Il Baretti - Anno II, n. 14/Il teatro del colore
Questo testo è stato riletto e controllato. |
◄ | Appia | Rougena Zatkova | ► |
IL TEARO DEL COLORE
Oggi lo spettatore un po’ rotto alle nostre navigazioni teatrali più non vede la scena. Anche quando è ispirata a sfarzo o a snobismo — senza, per quello, uscire dal solito quadro realistico — lo sguardo dello spettatore è condotto a scrutare tutt’al più una finestrella contorta o la fragilità indefinibile d’un mobiletto misterioso. Generalmente, non appena il velario s’è aperto, buttiamo sulla scena un rapido sguardo che ci ambienti in una convenzione: interno, esterno, salotto, giardino. Subito dopo veniamo agli attori dimenticando praticabili e fondali che continueremo a vedere, per usare un termine dei fotografi, sfocati: e l’esistenza d’un apparecchio telefonico — trillante personaggio, nucleo di preordinate vicende altrimenti ineffabili — ci sorprenderà poi col suo squillo.
Il realismo delle nostre scene, come tutte le malattie non gravi divenute croniche, lo avvertiamo soltanto a qualche fitta più acuta: bisognerà che chi voglia tentare il rinnovamento della nostra messinscena abbia mezzi adeguati adeguati e saldo cuore per non dover poi subire troppi patti e troppe transazioni. Meglio l’eccesso del cauto procedere per assaggi.

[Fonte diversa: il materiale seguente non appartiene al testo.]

(** The end of a line. *)
Lemma shows_new_line v p : paper_ok p → shows v p →
  ∃ v', scroll (Vga (cells v) 0 (cursor_y v + 1) (colour v)) = Done tt v' ∧
    shows v' (new_line (colour v) p) ∧ paper_ok (new_line (colour v) p) ∧ colour v' = colour v.
Proof.
  intros Hok Hs. pose proof (shows_length v p Hok Hs) as Hl. pose proof Hok as [Hn Hw Hr Hcol].
  pose proof Hs as [Hc Hsx Hsy]. unfold new_line. case_decide as Hd.
  - rewrite scroll_none by (cbn [cursor_y]; lia). eexists. split; [done|]. split; [|split; [|done]].
    + split; cbn; [done|done|lia].
    + split; cbn; [done|done|lia|lia].
  - rewrite scroll_one by (done || cbn [cursor_y]; lia). eexists. split; [done|]. cbn [cells cursor_x colour].
    split; [|split; [|done]].
    + split; cbn [cells cursor_x cursor_y rows row col]; [|done|rewrite length_app; simpl; lia].
      rewrite length_app. simpl length. rewrite drop_app_le by lia.
      replace (length (rows p) + 1 - 25)%nat with (S (length (rows p) - 25)) by lia.
      destruct (lookup_lt_is_Some_2 (rows p) (length (rows p) - 25)) as [r Hrk]; [lia|].
      rewrite Hc, (drop_S _ _ _ Hrk). rewrite join_app.
      change (mjoin [blank_row (colour v)]) with (blank_row (colour v) ++ []). rewrite app_nil_r. f_equal.
      match goal with |- drop 80 (mjoin (r :: ?l)) = _ => change (mjoin (r :: l)) with (r ++ mjoin l) end.
      pose proof (Forall_lookup_1 _ _ _ _ Hw Hrk) as H80. simpl in H80. by rewrite drop_app_length'.
    + split; cbn [rows row col]; rewrite ?length_app; simpl length; [lia| |lia|lia].
      apply Forall_app. split; [done|]. constructor; [apply blank_width|done].
Qed.

Lemma vga_putchar_shows c v p : paper_ok p → shows v p →
  ∃ v', vga_putchar c v = Done tt v' ∧ shows v' (type_char (colour v) c p) ∧
    paper_ok (type_char (colour v) c p) ∧ colour v' = colour v.
Proof.
  intros Hok Hs. pose proof Hok as [Hn Hw Hr Hcol]. pose proof Hs as [Hc Hsx Hsy].
  unfold vga_putchar, type_char. rewrite (bind_Done get _ v v v eq_refl). cbv zeta. rewrite Hsx.
  destruct (c =? 10).
  { erewrite bind_Done by reflexivity. by apply shows_new_line. }
  destruct (c =? 13).
  { erewrite bind_Done by reflexivity. rewrite scroll_none by (cbn [cursor_y]; lia). eexists. split; [done|].
    split; [by split|]. split; [|done]. split; cbn; [done|done|done|lia]. }
  destruct (c =? 8).
  { destruct (Z.gtb_spec (col p) 0).
    - set (p1 := Paper (rows p) (row p) (col p - 1)).
      destruct (shows_put (Vga (cells v) (col p - 1) (cursor_y v) (colour v)) p1 (col p - 1) (make_entry 32 (colour v)))
        as (v' & Hput & Hs' & Hok' & Hcol').
      { split; cbn; [done|done|done|lia]. }
      { by split. }
      { lia. }
      erewrite bind_Done by (erewrite bind_Done by reflexivity; exact Hput).
      rewrite scroll_none by (rewrite (sh_y _ _ Hs'); cbn [rows row p1]; unfold write_at; rewrite length_alter; cbn; lia).
      eexists. split; [done|]. by split_and!.
    - erewrite bind_Done by reflexivity. rewrite scroll_none by lia. eauto 10. }
  destruct (shows_put v p (col p) (make_entry c (colour v)) Hok Hs Hcol) as (v1 & Hput & Hs1 & Hok1 & Hcol1).
  rewrite (bind_Done _ _ _ tt (if col p + 1 =? 80 then Vga (cells v1) 0 (cursor_y v + 1) (colour v1)
                              else Vga (cells v1) (col p + 1) (cursor_y v) (colour v1))).
  2:{ rewrite (bind_Done (put_char (cursor_y v * VGA_WIDTH + col p) c) _ v tt v1 Hput). unfold VGA_WIDTH.
      destruct (Z.geb_spec (col p + 1) 80), (Z.eqb_spec (col p + 1) 80); try lia; reflexivity. }
  assert (Hy1 : cursor_y v1 = cursor_y v).
  { rewrite (sh_y _ _ Hs1), Hsy. cbn [rows row]. unfold write_at. by rewrite length_alter. }
  rewrite <- Hcol1. destruct (Z.eqb_spec (col p + 1) 80).
  - rewrite <- Hy1. eapply (shows_new_line v1 (Paper _ _ (col p))) in Hok1 as (v' & H1 & H2 & H3 & H4); [|done].
    exists v'. rewrite <- Hcol1 in *. split_and!; [done|exact H2|exact H3|done].
  - rewrite scroll_none by (cbn [cursor_y]; lia). eexists. split; [done|]. destruct Hok1 as [A1 A2 A3 A4], Hs1 as [B1 B2 B3].
    rewrite Hcol1 in *. split; [split; cbn in *; [done|done|congruence]|]. split; [split; cbn in *; [done|done|done|lia]|done].
Qed.

Lemma vga_print_shows text : ∀ v p, paper_ok p → shows v p →
  ∃ v', vga_print text v = Done tt v' ∧ shows v' (type_text (colour v) text p) ∧
    paper_ok (type_text (colour v) text p) ∧ colour v' = colour v.
Proof.
  induction text as [|c text IH]; intros v p Hok Hs; simpl; [eauto|].
  destruct (vga_putchar_shows c v p Hok Hs) as (v1 & H1 & Hs1 & Hok1 & Hc1).
  rewrite (bind_Done _ _ _ _ _ H1). destruct (IH v1 _ Hok1 Hs1) as (v2 & H2 & Hs2 & Hok2 & Hc2).
  rewrite Hc1 in Hs2, Hok2. exists v2. split_and!; [done..|congruence].
Qed.

Lemma blank_ok attr : paper_ok (blank_paper attr).
Proof. split; cbn; [lia| |lia|lia]. repeat constructor. Qed.

Lemma vga_clear_shows v : length (cells v) = 2000%nat →
  ∃ v', vga_clear v = Done tt v' ∧ shows v' (blank_paper (colour v)) ∧ colour v' = colour v.
Proof.
  intros Hl. unfold vga_clear. change (Z.to_nat (VGA_WIDTH * VGA_HEIGHT)) with 2000%nat.
  destruct (fill_blank 2000 0 v) as (t & Hrun & Hc & Hx & Hy & Hcol); [done|rewrite Hl; done|].
  change (λ x, put_char (0 + x) 32) with (λ i, put_char i 32) in Hrun.
  rewrite (bind_Done _ _ _ _ _ Hrun). eexists. split; [done|]. split; [|done].
  split; cbn [cells cursor_x cursor_y set_cursor]; [|done|done].
  rewrite Hc, take_0, drop_ge, app_nil_r by (rewrite Hl; simpl; lia). reflexivity.
Qed.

La resistenza da vincere è nei gusti del pubblico che non ha gusto; e la pretesa di educarlo sino a creargliene uno non può provocare che sorde opposizioni in un primo tempo irriducibili. Ardua e meritoria impresa quella di disavvezzare il pubblico delle nostre platee dal paragonare la camera da letto della protagonista con la propria o con quella che vorrebbe avere: di convincerlo che un ambiente scenico deve stare a un ambiente reale come il quadro di un pittore a una fotografia. Ma per far ciò occorre indirettamente affrontare la credenza più vasta che il quadro debba tendere alla fotografia e le condizioni pratiche del nostro teatro: l’estrema mobilità delle compagnie, l’impossibilità di rinnovare frequentemente gli scenari, la figura del direttore di teatro esistente soltanto per funzioni puramente amministrative, il disprezzo dei nostri pittori, infine, per il «mestiere» dello scenografo.

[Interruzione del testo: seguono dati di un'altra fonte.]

(** * A program in memory *)

(** In [t], and not in [v], the space [b] holds the program: its pages are
    those of the segments and the stack, on the frames [F], all new; they read
    as [img]; the kernel stack [stk] has the frame that enters it. *)
Record has_program (v t : vm) (b stk : Z) (bytes : list Z) (argv : option (list (list Z)))
    (T : gmap (list Z) Z) (F : gmap Z Z) (img : Z → Z) : Prop := {
  hp_stack : page_ok stk ∧ used (frames v) (stk / 4096) = false ∧ used (frames t) (stk / 4096) = true;
  hp_space : space_wf t b T;
  hp_tables : ∀ q a, T !! q = Some a → used (frames v) (a / 4096) = false ∧ a ≠ stk;
  hp_new : ∀ p f, F !! p = Some f → used (frames v) f = false ∧ used (frames t) f = true ∧ page_ok (f * 4096) ∧
    f * 4096 ≠ stk ∧ ∀ q, T !! q ≠ Some (f * 4096);
  hp_inj : ∀ p q f, F !! p = Some f → F !! q = Some f → p = q;
  hp_pages : ∀ q, is_Some (F !! q) ↔ program_page bytes q;
  hp_in : ∀ a f, user_addr a → F !! (a / 4096) = Some f → translation t T a = f * 4096 + a mod 4096;
  hp_out : ∀ a, user_addr a → F !! (a / 4096) = None → translation t T a = 0;
  hp_byte : ∀ p f i, F !! p = Some f → 0 <= i < 4096 → rd8 (mem t) (f * 4096 + i) = img (p * 4096 + i);
  hp_image : ∀ a, a < STACK_VIRTUAL → img a = program_image bytes a;
  hp_argv : ∀ strs, argv = Some strs → argv_fits strs → argv_layout img strs;
  hp_frame : let '(_, _, sp) := start_args argv in
    frame_words stk t 4088 [0x23; sp; 0x200; 0x2B; program_entry bytes] }.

Ma oggi della messinscena e dei suoi problemi si parla quanto di un poeta esotico: è già molto. Oggi nella danza si tende a scorgere una nuova forma d’arte che per certi trapassi e per certi scorci possa sostituire il dramma parlato: è già troppo. In tempi di poeti i problemi della messinscena e della danza vengono tutt’al più lasciati a scenografi e a mimi: in tempi di povertà lirica d’aridità torbida e inquieta possono assurgere a notevolissima importanza.

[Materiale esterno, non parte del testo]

(* ===== verification/Malloc.v ===== *)
(** The user library's allocator: libc/src/malloc.c.

    The heap of a process is its bytes between the start of the heap and the
    break; a block is 24 bytes of header (size, next, free) and the data behind
    it, and the blocks are a linked list. Theorems: malloc() is first fit on the
    list, free() gives a block back and merges it with the next, and blocks in
    use stay apart as long as a block chosen has the room its size claims;
    split_block() makes blocks that claim more than they have, and that breaks
    both promises. *)

From S2P Require Import Prelude Phys Descriptors.

(** * The process's memory *)

(** [u_start], [u_brk]: where the heap starts and ends. *)
Record uheap := Uheap { u_mem : phys; u_start : Z; u_brk : Z; heap_head : Z }.

(** block_header_t: the fields and its size. *)
Definition h_size : field := (0, 8%nat).
Definition h_next : field := (8, 8%nat).
Definition h_free : field := (16, 4%nat).
Definition SIZEOF_HEADER : Z := 24.
Definition MALLOC_CHUNK_SIZE : Z := 4096.

(** The kernel maps whole pages; an access outside them is a page fault. *)
Definition mapped (u : uheap) (a n : Z) : Prop := u_start u <= a ∧ a + n <= (u_brk u + 4095) / 4096 * 4096.

#[export] Instance mapped_dec u a n : Decision (mapped u a n).
Proof. unfold mapped. apply _. Defined.

Definition rd (a : Z) (f : field) : M uheap Z := λ u,
  if decide (mapped u (a + f.1) (Z.of_nat f.2)) then Done (get_field a f (u_mem u)) u else Fault.

Definition wr (a : Z) (f : field) (v : Z) : M uheap unit := λ u,
  if decide (mapped u (a + f.1) (Z.of_nat f.2))
  then Done tt (Uheap (set_field a f v (u_mem u)) (u_start u) (u_brk u) (heap_head u)) else Fault.

Definition set_heap_head (a : Z) : M uheap unit := modify (λ u, Uheap (u_mem u) (u_start u) (u_brk u) a).

(** heap_grow(): the system call SYS_HEAP_GROW, which returns the old end of
    the heap, or -1 for a negative increment. *)
Definition heap_grow (increment : Z) : M uheap Z := λ u,
  if i64 increment <? 0 then Done (u64 (-1)) u
  else Done (u_brk u) (Uheap (u_mem u) (u_start u) (u64 (u_brk u + i64 increment)) (heap_head u)).

(** * malloc.c *)

Definition split_block (block size : Z) : M uheap unit :=
  bsize ← rd block h_size;
  if bsize <? u64 (size + SIZEOF_HEADER + 1) then mret tt
  else
    let remaining := u64 (bsize - SIZEOF_HEADER) in
    let new_block := u64 (block + SIZEOF_HEADER + size) in
    wr new_block h_size remaining ;;
    wr new_block h_free 1 ;;
    next ← rd block h_next;
    wr new_block h_next next ;;
    wr block h_size size ;;
    wr block h_next new_block.

(** The search: the block found, split and taken, or the last block. *)
Fixpoint malloc_loop (fuel : nat) (size prev current : Z) : M uheap (Z + Z) :=
  if current =? 0 then mret (inr prev)
  else
    match fuel with
    | O => diverge
    | S fuel =>
        free ← rd current h_free;
        bsize ← rd current h_size;
        if negb (free =? 0) && (bsize >=? size) then
          split_block current size ;;
          wr current h_free 0 ;;
          mret (inl (u64 (current + SIZEOF_HEADER)))
        else
          next ← rd current h_next;
          malloc_loop fuel size current next
    end.

(** (size + 7) & ~7 *)
Definition round8 (size : Z) : Z := Z.land (u64 (size + 7)) (u64 (Z.lnot 7)).

Definition malloc (fuel : nat) (size : Z) : M uheap Z :=
  if size =? 0 then mret 0
  else
    let size := round8 size in
    head ← gets heap_head;
    found ← malloc_loop fuel size 0 head;
    match found with
    | inl p => mret p
    | inr prev =>
        let needed := u64 (size + SIZEOF_HEADER) in
        let request := if needed >? MALLOC_CHUNK_SIZE then needed else MALLOC_CHUNK_SIZE in
        region ← heap_grow request;
        if region =? u64 (-1) then mret 0
        else
          wr region h_size (u64 (request - SIZEOF_HEADER)) ;;
          wr region h_free 0 ;;
          wr region h_next 0 ;;
          (if negb (prev =? 0) then wr prev h_next region else set_heap_head region) ;;
          split_block region size ;;
          mret (u64 (region + SIZEOF_HEADER))
    end.

Definition free (ptr : Z) : M uheap unit :=
  if ptr =? 0 then mret tt
  else
    let block := u64 (ptr - SIZEOF_HEADER) in
    wr block h_free 1 ;;
    next ← rd block h_next;
    if next =? 0 then mret tt
    else
      next_free ← rd next h_free;
      if next_free =? 0 then mret tt
      else
        bsize ← rd block h_size;
        nsize ← rd next h_size;
        wr block h_size (u64 (bsize + (SIZEOF_HEADER + nsize))) ;;
        next ← rd block h_next;
        next_next ← rd next h_next;
        wr block h_next next_next.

Saldo cuore dovette avere Achille Ricciardi per il suo sogno sognato per quasi vent’anni nel suo eremo d’Abruzzo. Tramonti e albe sulla Maiella dovettero apparirgli come cosmiche anticipazioni dei suoi drammi mutevolmente trascolorantisi: e il problema del «tono» dovette in lui divenire ossessivo. La morte lo colse ancor giovane, non appena ottenute le prime realizzazioni del suo sogno col sacrificio del podere paterno, mentre s’accingeva a ritentare in paesi stranieri la sua avventura colorata. Rimangono di lui il ricordo di quel suo amore quasi mistico per la scena e alcuni scritti un po’ febbrili, più organici che limpidi, ricognizioni teoriche di una tra le più ardite pattuglie che contro il realismo scenico abbia avuto la guerriglia accesasi in questo scorcio del novecento.
Al suo teatro di Colore il Ricciardi era giunto per ricerche e accostamenti sempre delusi dal suo desiderio di assoluta conclusione alle premesse. In Meyerhold e in Bakst aveva trovato la prima fusione tra movimento, musica e colore: di quest’ultimo Craig ed Erler gli avevan cofermata la potenza descrittiva. Tutti i precedenti tentativi di realizzare la scena rendendola partecipe del dramma eran stati tentativi statici: la scena era tale dall’inizio alla fine dell’atto o del quadro senza fondamentali variazioni. Nell’averla resa coloristicamente dinamica stanno il progresso e il merito del Ricciardi. Vedremo se ciò sia stato una scoperta o una trovata.
Il sistema ricciardiano potrebbe far suo il vecchissimo motto: «Ogni paesaggio è uno stato d’animo. E’ ovvio che lo stesso oggetto, lo stesso sfondo che noi vediamo in un determinato momento non è lo stesso che noi vediamo in un altro istante in cui il nostro animo soggiaccia a forze e a impulsi diversi. Il dramma non è che successione e conflitto di vari stati d’animo: perchè, se chiesto il Ricciardi, l’ambiente scenico dev’essere estraneo alle vicende delle persone come se esse e l’autore del dramma fossero gelidi, assenti spettatori e non i protagonisti e il poeta che nella concitazione o nei silenzi desolati d’una scena certamente vedono e sentono l’ambiente diverso da quello abbozzato nella primissima didascalia?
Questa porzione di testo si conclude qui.